• The task
Reproduce, exactly and in full, only the lines below from the one containing "file is known" through the one containing "(fs : FileSystem)".
-------- Entries shown --------
(** X7: a declared prompt whose directory exists but holds no loadable
    file is known to the manager with an empty version list, and nothing
    resolves under its name.  An explicit version raises "Version ... not
    found".  Without a version the manager raises "No versions found" when
    the manifest entry is a mapping with no latest version, or an empty
    one, and "Version ... not found" for a declared latest version that is
    a non-empty string. *)
Theorem directory_without_loadable_files
    (fs : FileSystem) (dir n : string) (listing : list (string * result Post)) :
  is_Some (prompts (_load_manifest fs) !! n) →
  fs_listdir fs !! n = Some listing →
  Forall (fun entry => loadable entry = false) listing →
  list_versions (PromptManager_init fs dir) n = Ok []
  ∧ (∀ v, ¬ is_Ok (get_prompt (PromptManager_init fs dir) n v))
  ∧ (∀ v, v ≠ "latest" →
       get_prompt (PromptManager_init fs dir) n (Some v)
       = Raise (version_not_found v n))
  ∧ (∀ declared,
       manifest_latest (PromptManager_init fs dir) n = Ok declared →
       truthy declared = false →
       get_prompt (PromptManager_init fs dir) n None
       = Raise (no_versions_found n))
  ∧ (∀ v,
       manifest_latest (PromptManager_init fs dir) n = Ok (Some (Str v)) →
       v ≠ EmptyString →
       get_prompt (PromptManager_init fs dir) n None
       = Raise (version_not_found v n)).
Proof.
  intros [config Hconfig] Hdir Hnone.
  assert (cache (PromptManager_init fs dir) !! n = Some ∅) as Hcache.
  { assert (filter (fun e => loadable e = true) listing = []) as Hfilter.
    { clear Hdir. induction Hnone as [|entry rest Hentry _ IH]; [done|].
      rewrite filter_cons_False; [done|]. by rewrite Hentry. }
    rewrite cache_init_lookup, Hconfig, Hdir. cbn. f_equal.
    by rewrite <- load_listing_filter, Hfilter. }
  split_and!.
  - unfold list_versions. by rewrite Hcache.
  - intros v [t (loaded & w & Hloaded & _ & Ht)%get_prompt_Ok].
    rewrite Hcache in Hloaded. injection Hloaded as <-.
    by rewrite lookup_empty in Ht.
  - intros v Hv. rewrite (get_prompt_explicit _ n v ∅) by done.
    by rewrite lookup_empty.
  - intros declared Hdeclared Hfalse. unfold get_prompt. rewrite Hcache.
    cbn [resolve_version].
    by rewrite (latest_version_fallback _ n ∅ declared).
  - intros v Hdeclared Hv. unfold get_prompt. rewrite Hcache.
    cbn [resolve_version]. rewrite (latest_version_declared _ n ∅ v) by done.
    cbn [mbind result_bind]. by rewrite lookup_empty.
Qed.

Lemma directory_without_loadable_files_witness :
  list_versions (PromptManager_init drafts_fs "prompts") "drafts" = Ok []
  ∧ get_prompt (PromptManager_init drafts_fs "prompts") "drafts" (Some "v1")
    = Raise (ValueError "Version 'v1' not found for prompt 'drafts'")
  ∧ get_prompt (PromptManager_init drafts_fs "prompts") "drafts" None
    = Raise (ValueError "No versions found for prompt 'drafts'").
Proof.
  destruct (directory_without_loadable_files drafts_fs "prompts" "drafts"
              [ ("notes.txt", plain_post "text");
                ("v1.md", Raise (ExternalError "unreadable")) ])
    as (Hlist & _ & Hexplicit & Hfallback & _).
  - eexists. by vm_compute.
  - by vm_compute.
  - repeat constructor.
  - split; [exact Hlist|]. split.
    + by apply (Hexplicit "v1").
    + by apply (Hfallback None).
Defined.

(** ** Comparing versions *)

(** X8: comparing a version with itself, when it resolves, reports no
    difference: the content is unchanged, the two fingerprints are equal,
    no tag is added or removed and the model hints are unchanged. *)
Theorem compare_versions_same_version
    (pm : PromptManager) (n v : string) (d : VersionDiff) :
  compare_versions pm n v v = Ok d →
  content_changed d = false
  ∧ hash1 d = hash2 d
  ∧ tags_added d = ∅
  ∧ tags_removed d = ∅
  ∧ model_hints_changed d = false.
Proof.
  unfold compare_versions. destruct (get_prompt pm n (Some v)) as [t|]; [|done].
  cbn. intros [= <-]. cbn. rewrite String.eqb_refl.
  rewrite bool_decide_eq_true_2 by done.
  split_and!; try done; apply difference_diag_L.
Qed.

Lemma compare_versions_same_version_witness :
  ∃ d, compare_versions tagged_store "greeting" "v2" "v2" = Ok d
       ∧ content_changed d = false
       ∧ hash1 d = hash2 d
       ∧ tags_added d = ∅
       ∧ tags_removed d = ∅
       ∧ model_hints_changed d = false.
Proof.
  eexists. split; [by vm_compute|].
  apply (compare_versions_same_version tagged_store "greeting" "v2").
  by vm_compute.
Defined.

(** X9: comparing in the other direction also succeeds and mirrors the
    report: the fingerprints and the added and removed tags change places,
    the two change flags are the same.  No tag is both added and
    removed. *)
Theorem compare_versions_swapped
    (pm : PromptManager) (n v1 v2 : string) (d : VersionDiff) :
  compare_versions pm n v1 v2 = Ok d →
  tags_added d ## tags_removed d
  ∧ ∃ d', compare_versions pm n v2 v1 = Ok d'
          ∧ content_changed d' = content_changed d
          ∧ model_hints_changed d' = model_hints_changed d
          ∧ hash1 d' = hash2 d ∧ hash2 d' = hash1 d
          ∧ tags_added d' = tags_removed d ∧ tags_removed d' = tags_added d.
Proof.
  unfold compare_versions.
  destruct (get_prompt pm n (Some v1)) as [t1|]; [|done]. cbn.
  destruct (get_prompt pm n (Some v2)) as [t2|]; [|done]. cbn.
  intros [= <-]. cbn. split.
  { apply elem_of_disjoint.
    intros tag [_ Hnot]%elem_of_difference [Hin _]%elem_of_difference.
    by apply Hnot. }
  eexists. split; [done|]. cbn. split_and!; try done.
  - by rewrite String.eqb_sym.
  - f_equal. apply bool_decide_ext. split; by intros ->.
Qed.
--------
• Problem solution
    file is known to the manager with an empty version list, and nothing
    resolves under its name.  An explicit version raises "Version ... not
    found".  Without a version the manager raises "No versions found" when
    the manifest entry is a mapping with no latest version, or an empty
    one, and "Version ... not found" for a declared latest version that is
    a non-empty string. *)
Theorem directory_without_loadable_files
    (fs : FileSystem) (dir n : string) (listing : list (string * result Post)) :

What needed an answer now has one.